▽

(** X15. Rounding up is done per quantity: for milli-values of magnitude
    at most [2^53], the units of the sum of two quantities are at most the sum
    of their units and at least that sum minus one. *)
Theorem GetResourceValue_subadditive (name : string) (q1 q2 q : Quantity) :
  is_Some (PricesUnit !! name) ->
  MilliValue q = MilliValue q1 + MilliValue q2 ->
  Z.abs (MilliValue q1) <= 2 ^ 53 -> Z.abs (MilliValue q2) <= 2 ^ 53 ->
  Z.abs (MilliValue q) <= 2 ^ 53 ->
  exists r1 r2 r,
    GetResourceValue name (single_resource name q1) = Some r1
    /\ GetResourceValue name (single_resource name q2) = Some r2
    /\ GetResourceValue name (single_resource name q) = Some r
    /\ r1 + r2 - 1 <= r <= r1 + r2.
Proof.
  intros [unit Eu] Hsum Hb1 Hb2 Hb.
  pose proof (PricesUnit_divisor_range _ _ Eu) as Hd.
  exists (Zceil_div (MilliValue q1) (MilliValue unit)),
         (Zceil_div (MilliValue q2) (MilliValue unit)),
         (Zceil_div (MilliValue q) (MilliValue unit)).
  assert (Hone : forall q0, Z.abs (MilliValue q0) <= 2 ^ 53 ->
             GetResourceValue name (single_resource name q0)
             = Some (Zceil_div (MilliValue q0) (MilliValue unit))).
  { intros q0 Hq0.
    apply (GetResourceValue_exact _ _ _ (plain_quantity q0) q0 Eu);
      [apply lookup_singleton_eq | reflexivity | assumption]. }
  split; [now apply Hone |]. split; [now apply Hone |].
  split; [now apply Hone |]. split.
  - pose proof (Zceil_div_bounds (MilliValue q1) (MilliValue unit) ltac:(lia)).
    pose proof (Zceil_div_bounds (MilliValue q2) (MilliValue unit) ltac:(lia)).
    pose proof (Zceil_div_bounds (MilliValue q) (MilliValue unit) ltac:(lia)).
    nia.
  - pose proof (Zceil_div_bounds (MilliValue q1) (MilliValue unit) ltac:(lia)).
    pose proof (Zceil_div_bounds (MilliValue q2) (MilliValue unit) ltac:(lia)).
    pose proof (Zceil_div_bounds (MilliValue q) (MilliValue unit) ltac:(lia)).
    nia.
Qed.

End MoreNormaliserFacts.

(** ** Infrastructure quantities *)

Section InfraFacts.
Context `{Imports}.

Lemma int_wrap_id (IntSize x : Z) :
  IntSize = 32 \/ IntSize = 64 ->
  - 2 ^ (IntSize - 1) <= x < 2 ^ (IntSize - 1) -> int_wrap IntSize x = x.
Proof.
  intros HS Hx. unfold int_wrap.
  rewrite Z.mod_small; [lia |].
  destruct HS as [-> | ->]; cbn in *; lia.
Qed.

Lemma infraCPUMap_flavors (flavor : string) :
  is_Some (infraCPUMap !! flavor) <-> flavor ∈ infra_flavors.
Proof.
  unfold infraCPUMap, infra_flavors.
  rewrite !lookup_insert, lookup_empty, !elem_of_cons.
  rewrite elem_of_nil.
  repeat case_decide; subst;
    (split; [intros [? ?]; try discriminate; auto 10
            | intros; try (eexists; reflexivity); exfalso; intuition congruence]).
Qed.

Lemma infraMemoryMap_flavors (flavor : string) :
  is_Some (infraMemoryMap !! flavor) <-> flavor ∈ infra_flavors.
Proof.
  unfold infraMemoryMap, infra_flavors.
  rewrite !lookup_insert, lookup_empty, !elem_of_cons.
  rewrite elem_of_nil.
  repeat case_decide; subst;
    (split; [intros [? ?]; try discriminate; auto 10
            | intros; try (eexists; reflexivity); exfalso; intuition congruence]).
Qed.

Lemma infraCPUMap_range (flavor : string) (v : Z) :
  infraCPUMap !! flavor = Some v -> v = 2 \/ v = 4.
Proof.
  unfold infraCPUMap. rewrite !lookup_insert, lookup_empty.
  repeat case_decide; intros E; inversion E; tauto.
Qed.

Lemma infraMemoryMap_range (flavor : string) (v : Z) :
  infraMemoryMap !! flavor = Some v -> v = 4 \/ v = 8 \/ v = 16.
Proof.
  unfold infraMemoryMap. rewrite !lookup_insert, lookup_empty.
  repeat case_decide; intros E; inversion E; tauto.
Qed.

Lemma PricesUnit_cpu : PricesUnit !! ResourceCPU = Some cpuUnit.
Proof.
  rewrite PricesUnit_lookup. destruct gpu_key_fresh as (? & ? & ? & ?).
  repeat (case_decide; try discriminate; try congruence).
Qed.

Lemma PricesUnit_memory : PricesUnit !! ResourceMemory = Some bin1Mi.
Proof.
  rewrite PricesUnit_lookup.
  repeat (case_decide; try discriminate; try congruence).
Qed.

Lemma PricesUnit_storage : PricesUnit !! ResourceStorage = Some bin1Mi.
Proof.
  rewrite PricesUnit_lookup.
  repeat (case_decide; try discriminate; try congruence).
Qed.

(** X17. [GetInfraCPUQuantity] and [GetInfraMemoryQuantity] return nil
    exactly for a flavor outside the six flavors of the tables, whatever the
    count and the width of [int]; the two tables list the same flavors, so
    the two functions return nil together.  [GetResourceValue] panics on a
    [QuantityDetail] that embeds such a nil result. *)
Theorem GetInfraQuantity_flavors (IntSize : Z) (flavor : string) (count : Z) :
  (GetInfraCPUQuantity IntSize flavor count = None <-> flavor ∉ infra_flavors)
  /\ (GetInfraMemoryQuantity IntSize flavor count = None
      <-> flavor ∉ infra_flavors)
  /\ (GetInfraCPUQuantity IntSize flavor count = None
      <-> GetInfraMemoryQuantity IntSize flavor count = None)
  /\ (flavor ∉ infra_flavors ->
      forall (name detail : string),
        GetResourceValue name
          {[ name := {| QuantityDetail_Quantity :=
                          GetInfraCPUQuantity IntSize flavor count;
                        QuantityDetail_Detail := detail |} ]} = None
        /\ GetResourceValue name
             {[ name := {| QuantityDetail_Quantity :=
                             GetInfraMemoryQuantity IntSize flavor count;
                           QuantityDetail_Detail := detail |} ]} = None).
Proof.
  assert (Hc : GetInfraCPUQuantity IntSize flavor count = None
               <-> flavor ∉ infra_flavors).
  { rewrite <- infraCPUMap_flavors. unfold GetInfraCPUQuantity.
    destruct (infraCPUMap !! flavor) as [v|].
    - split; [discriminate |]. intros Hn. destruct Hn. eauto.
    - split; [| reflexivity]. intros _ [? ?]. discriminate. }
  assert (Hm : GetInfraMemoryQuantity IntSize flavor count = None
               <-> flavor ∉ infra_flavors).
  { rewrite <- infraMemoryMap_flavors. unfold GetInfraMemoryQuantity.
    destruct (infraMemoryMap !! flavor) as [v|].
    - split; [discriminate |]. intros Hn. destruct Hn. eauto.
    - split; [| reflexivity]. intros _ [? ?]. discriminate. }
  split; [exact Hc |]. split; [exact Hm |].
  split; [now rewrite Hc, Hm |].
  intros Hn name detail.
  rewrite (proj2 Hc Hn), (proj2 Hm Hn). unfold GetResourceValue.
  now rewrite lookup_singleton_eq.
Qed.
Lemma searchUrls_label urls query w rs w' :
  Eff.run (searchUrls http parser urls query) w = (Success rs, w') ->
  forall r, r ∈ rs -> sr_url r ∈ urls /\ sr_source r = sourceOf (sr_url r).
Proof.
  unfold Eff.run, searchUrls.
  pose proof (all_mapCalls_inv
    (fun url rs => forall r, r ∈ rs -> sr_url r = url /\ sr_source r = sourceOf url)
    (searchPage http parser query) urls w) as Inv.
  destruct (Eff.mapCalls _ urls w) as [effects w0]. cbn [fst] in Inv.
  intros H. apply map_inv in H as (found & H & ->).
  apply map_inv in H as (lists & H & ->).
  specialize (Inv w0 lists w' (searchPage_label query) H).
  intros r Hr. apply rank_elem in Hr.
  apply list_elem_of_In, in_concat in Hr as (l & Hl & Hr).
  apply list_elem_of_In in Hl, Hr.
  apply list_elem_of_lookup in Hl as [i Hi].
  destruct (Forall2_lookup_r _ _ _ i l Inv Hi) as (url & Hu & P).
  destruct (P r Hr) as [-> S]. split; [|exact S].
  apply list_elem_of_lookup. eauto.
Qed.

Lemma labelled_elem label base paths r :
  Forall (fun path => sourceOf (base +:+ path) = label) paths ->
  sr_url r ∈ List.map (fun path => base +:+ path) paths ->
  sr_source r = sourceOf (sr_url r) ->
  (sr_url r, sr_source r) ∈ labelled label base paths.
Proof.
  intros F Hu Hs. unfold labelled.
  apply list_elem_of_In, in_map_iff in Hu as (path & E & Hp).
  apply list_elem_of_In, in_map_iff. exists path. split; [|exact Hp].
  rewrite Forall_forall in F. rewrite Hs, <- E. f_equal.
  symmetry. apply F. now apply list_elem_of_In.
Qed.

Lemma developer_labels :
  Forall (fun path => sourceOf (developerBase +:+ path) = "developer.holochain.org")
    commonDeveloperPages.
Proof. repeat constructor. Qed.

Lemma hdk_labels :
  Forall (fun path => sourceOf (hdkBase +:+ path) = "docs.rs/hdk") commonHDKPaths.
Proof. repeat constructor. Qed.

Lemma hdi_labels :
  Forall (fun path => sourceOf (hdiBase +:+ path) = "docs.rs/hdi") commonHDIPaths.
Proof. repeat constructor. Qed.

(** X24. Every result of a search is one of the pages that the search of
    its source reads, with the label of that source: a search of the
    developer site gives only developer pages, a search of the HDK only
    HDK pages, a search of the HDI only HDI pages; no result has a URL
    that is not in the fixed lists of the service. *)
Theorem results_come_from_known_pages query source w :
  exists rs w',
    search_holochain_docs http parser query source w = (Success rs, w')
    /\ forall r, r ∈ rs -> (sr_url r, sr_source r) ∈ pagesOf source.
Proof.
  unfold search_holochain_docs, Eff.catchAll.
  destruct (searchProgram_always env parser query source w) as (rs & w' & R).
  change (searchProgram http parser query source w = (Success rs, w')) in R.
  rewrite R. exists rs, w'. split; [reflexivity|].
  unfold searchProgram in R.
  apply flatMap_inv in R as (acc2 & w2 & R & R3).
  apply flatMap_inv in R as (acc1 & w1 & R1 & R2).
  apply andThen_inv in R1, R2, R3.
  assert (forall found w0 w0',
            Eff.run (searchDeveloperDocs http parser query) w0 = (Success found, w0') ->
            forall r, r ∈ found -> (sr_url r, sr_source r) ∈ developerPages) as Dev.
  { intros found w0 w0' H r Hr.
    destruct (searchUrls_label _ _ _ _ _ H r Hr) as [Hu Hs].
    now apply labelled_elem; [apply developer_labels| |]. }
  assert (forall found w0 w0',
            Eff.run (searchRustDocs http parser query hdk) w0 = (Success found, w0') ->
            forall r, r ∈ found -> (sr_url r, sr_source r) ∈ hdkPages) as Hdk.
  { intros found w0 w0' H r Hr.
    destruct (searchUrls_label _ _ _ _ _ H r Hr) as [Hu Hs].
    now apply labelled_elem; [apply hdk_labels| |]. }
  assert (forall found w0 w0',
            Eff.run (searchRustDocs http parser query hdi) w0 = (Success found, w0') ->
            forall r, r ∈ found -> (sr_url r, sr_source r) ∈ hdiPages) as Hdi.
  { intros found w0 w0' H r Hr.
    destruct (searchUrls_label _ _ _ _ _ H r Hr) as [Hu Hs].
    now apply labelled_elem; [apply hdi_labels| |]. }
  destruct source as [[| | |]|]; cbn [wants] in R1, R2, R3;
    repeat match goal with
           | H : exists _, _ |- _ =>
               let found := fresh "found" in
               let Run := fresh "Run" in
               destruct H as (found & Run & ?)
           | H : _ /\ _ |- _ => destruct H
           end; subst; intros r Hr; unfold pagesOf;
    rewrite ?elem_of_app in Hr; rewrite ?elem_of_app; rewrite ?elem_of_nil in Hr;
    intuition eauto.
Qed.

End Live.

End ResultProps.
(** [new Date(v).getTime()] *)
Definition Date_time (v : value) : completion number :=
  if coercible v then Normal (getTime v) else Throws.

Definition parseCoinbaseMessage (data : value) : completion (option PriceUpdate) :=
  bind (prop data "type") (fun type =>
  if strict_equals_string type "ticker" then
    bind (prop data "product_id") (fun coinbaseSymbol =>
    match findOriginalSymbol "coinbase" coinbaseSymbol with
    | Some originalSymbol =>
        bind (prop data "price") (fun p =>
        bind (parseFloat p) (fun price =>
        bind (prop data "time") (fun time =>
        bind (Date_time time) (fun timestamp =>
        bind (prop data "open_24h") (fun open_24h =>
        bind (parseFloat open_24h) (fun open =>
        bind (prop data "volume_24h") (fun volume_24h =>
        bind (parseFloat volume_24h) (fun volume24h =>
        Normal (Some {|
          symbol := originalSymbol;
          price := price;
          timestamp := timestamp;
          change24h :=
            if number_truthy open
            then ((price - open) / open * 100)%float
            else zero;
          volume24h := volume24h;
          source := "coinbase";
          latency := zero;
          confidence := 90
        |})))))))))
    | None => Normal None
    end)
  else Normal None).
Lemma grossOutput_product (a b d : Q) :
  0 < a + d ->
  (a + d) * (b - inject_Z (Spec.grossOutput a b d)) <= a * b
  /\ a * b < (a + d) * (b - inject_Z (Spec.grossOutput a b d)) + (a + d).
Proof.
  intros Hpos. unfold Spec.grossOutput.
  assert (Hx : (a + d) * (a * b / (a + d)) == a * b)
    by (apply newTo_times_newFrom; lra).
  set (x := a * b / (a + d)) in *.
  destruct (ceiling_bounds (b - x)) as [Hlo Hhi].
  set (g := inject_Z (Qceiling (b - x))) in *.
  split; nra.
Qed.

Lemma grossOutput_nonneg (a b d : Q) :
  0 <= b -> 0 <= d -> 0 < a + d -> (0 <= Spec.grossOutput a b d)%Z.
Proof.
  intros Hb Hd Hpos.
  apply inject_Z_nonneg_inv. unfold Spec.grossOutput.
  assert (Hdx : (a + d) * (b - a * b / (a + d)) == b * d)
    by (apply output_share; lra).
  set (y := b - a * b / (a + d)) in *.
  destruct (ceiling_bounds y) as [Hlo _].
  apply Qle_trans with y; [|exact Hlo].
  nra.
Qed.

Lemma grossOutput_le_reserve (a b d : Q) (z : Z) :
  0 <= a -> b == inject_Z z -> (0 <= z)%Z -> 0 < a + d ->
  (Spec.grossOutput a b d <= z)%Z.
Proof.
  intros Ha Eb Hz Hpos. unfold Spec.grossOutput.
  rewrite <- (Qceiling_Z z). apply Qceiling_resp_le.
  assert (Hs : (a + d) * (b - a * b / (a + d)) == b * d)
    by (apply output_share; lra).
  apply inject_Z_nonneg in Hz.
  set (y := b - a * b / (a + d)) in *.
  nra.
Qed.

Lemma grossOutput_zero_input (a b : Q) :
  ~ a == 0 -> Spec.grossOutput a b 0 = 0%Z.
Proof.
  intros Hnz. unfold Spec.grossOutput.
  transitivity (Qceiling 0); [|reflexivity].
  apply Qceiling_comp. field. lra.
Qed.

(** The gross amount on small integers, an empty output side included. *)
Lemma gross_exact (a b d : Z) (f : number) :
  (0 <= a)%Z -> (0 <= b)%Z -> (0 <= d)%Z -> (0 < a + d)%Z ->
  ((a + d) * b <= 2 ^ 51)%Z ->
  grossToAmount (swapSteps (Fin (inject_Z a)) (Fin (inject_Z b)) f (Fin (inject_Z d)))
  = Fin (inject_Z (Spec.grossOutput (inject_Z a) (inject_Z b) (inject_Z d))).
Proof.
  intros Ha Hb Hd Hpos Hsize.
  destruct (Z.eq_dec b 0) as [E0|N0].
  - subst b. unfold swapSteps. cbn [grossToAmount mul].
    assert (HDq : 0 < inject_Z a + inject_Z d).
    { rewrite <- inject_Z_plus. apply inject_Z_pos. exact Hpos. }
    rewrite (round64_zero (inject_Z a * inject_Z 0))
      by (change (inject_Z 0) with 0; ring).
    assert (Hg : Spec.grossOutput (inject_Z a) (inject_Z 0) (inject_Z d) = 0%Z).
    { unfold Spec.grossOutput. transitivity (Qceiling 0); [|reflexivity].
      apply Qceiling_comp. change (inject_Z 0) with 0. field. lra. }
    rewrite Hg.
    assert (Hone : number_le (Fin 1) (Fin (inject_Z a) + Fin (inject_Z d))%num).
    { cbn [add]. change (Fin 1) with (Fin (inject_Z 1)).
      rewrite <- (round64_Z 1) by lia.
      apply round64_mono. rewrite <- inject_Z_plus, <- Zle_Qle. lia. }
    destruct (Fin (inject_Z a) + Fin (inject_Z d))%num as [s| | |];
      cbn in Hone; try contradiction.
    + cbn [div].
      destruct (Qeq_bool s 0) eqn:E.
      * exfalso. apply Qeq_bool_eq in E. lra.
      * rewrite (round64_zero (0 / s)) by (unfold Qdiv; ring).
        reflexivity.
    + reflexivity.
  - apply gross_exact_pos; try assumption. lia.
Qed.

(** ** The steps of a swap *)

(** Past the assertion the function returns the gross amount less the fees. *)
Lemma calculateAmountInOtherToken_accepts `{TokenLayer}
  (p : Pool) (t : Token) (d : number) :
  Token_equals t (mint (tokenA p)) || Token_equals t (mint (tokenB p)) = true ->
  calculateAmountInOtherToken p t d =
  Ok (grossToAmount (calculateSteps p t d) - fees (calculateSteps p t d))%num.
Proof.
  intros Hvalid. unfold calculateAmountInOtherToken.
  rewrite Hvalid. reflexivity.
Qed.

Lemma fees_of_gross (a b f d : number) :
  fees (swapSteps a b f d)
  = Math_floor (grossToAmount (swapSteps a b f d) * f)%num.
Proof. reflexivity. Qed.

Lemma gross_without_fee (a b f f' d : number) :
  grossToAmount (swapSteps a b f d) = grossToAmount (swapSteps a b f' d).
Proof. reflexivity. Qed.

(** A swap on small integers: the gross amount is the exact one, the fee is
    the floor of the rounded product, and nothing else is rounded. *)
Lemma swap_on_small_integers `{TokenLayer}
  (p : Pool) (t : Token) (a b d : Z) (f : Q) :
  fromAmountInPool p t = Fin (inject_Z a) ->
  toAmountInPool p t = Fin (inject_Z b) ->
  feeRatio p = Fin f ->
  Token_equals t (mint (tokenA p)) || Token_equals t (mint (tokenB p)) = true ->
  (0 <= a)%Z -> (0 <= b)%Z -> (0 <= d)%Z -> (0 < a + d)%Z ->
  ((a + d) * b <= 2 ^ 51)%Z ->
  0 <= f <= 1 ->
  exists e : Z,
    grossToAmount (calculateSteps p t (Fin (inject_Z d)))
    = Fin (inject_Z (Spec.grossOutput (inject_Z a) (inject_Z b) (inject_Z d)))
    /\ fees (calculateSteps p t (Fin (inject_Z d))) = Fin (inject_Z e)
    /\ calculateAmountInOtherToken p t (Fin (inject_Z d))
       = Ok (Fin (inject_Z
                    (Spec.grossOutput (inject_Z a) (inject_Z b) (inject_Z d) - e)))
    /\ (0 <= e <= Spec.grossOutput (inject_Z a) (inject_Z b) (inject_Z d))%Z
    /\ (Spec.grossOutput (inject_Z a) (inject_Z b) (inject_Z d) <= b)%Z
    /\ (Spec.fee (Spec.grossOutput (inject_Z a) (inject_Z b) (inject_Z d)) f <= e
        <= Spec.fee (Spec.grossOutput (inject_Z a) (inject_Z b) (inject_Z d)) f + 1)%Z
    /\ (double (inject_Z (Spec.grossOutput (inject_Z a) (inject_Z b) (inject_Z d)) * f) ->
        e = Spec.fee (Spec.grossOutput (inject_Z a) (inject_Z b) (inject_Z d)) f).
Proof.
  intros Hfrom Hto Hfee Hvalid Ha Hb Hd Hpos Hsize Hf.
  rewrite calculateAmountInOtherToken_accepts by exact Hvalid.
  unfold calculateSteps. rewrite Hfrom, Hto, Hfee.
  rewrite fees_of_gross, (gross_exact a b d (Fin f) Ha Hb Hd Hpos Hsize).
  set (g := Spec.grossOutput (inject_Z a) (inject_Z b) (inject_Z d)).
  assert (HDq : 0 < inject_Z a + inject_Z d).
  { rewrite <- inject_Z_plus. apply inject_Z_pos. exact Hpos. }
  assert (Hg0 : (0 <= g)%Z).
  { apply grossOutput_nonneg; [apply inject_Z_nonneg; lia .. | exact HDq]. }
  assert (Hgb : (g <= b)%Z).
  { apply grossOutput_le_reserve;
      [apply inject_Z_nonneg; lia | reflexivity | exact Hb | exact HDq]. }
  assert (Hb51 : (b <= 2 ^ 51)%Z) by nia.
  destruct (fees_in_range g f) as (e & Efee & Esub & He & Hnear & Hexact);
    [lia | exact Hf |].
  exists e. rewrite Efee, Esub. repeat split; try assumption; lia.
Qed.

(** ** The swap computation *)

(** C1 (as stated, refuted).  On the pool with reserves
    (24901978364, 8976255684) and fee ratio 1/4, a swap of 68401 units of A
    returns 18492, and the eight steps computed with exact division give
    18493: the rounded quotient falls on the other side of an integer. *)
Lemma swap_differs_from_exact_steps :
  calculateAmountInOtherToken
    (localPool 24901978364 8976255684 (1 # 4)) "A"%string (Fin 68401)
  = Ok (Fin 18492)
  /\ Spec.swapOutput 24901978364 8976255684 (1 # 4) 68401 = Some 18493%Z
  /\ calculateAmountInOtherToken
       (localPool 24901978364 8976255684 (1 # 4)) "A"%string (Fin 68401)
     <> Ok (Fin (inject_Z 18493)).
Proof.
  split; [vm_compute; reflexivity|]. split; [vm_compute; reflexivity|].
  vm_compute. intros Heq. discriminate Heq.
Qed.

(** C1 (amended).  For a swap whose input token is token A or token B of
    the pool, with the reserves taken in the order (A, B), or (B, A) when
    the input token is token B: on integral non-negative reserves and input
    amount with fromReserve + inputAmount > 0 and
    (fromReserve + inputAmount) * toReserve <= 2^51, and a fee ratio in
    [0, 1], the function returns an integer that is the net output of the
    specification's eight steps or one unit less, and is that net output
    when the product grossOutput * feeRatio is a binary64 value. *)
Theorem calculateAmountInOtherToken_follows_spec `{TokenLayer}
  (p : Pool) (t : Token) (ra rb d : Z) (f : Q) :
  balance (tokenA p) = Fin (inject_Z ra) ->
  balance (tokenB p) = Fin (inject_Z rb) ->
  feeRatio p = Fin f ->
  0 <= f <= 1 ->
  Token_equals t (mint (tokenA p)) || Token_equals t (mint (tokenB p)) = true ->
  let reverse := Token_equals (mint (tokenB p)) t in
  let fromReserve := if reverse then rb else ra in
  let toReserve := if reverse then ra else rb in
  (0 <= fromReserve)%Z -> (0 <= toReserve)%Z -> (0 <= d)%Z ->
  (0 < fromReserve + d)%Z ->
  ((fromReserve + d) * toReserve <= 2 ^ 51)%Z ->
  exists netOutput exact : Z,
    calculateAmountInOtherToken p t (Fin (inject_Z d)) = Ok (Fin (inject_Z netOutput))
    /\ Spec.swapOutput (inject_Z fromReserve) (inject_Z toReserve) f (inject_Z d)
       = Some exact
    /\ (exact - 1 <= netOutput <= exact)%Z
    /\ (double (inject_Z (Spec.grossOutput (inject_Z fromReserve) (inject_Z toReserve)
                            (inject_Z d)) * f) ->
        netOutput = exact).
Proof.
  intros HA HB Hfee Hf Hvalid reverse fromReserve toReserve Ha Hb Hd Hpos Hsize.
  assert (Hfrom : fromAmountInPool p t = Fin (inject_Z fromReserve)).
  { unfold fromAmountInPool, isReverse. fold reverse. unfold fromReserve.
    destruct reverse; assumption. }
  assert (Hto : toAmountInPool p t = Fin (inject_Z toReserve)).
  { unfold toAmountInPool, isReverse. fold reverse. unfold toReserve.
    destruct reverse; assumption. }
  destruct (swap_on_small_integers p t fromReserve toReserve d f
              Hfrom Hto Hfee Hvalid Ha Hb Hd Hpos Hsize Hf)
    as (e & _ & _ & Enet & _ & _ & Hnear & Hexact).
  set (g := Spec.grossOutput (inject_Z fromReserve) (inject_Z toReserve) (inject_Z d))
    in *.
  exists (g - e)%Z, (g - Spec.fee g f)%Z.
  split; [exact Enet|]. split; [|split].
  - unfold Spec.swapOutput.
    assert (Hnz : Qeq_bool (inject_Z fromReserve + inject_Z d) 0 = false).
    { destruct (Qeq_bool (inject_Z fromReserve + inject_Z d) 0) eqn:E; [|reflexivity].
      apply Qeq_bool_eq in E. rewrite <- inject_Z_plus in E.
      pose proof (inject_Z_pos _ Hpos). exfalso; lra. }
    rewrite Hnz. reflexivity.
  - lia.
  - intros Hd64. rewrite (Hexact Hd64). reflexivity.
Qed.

△

Exercise prompt>
Begin with the first line of the listing and copy exactly through the line that contains "Theorem GetResourceValue_subadditive (name", please, keeping both ends and leaving out everything after.

Result of this exercise>
(** X15. Rounding up is done per quantity: for milli-values of magnitude
    at most [2^53], the units of the sum of two quantities are at most the sum
    of their units and at least that sum minus one. *)
Theorem GetResourceValue_subadditive (name : string) (q1 q2 q : Quantity) :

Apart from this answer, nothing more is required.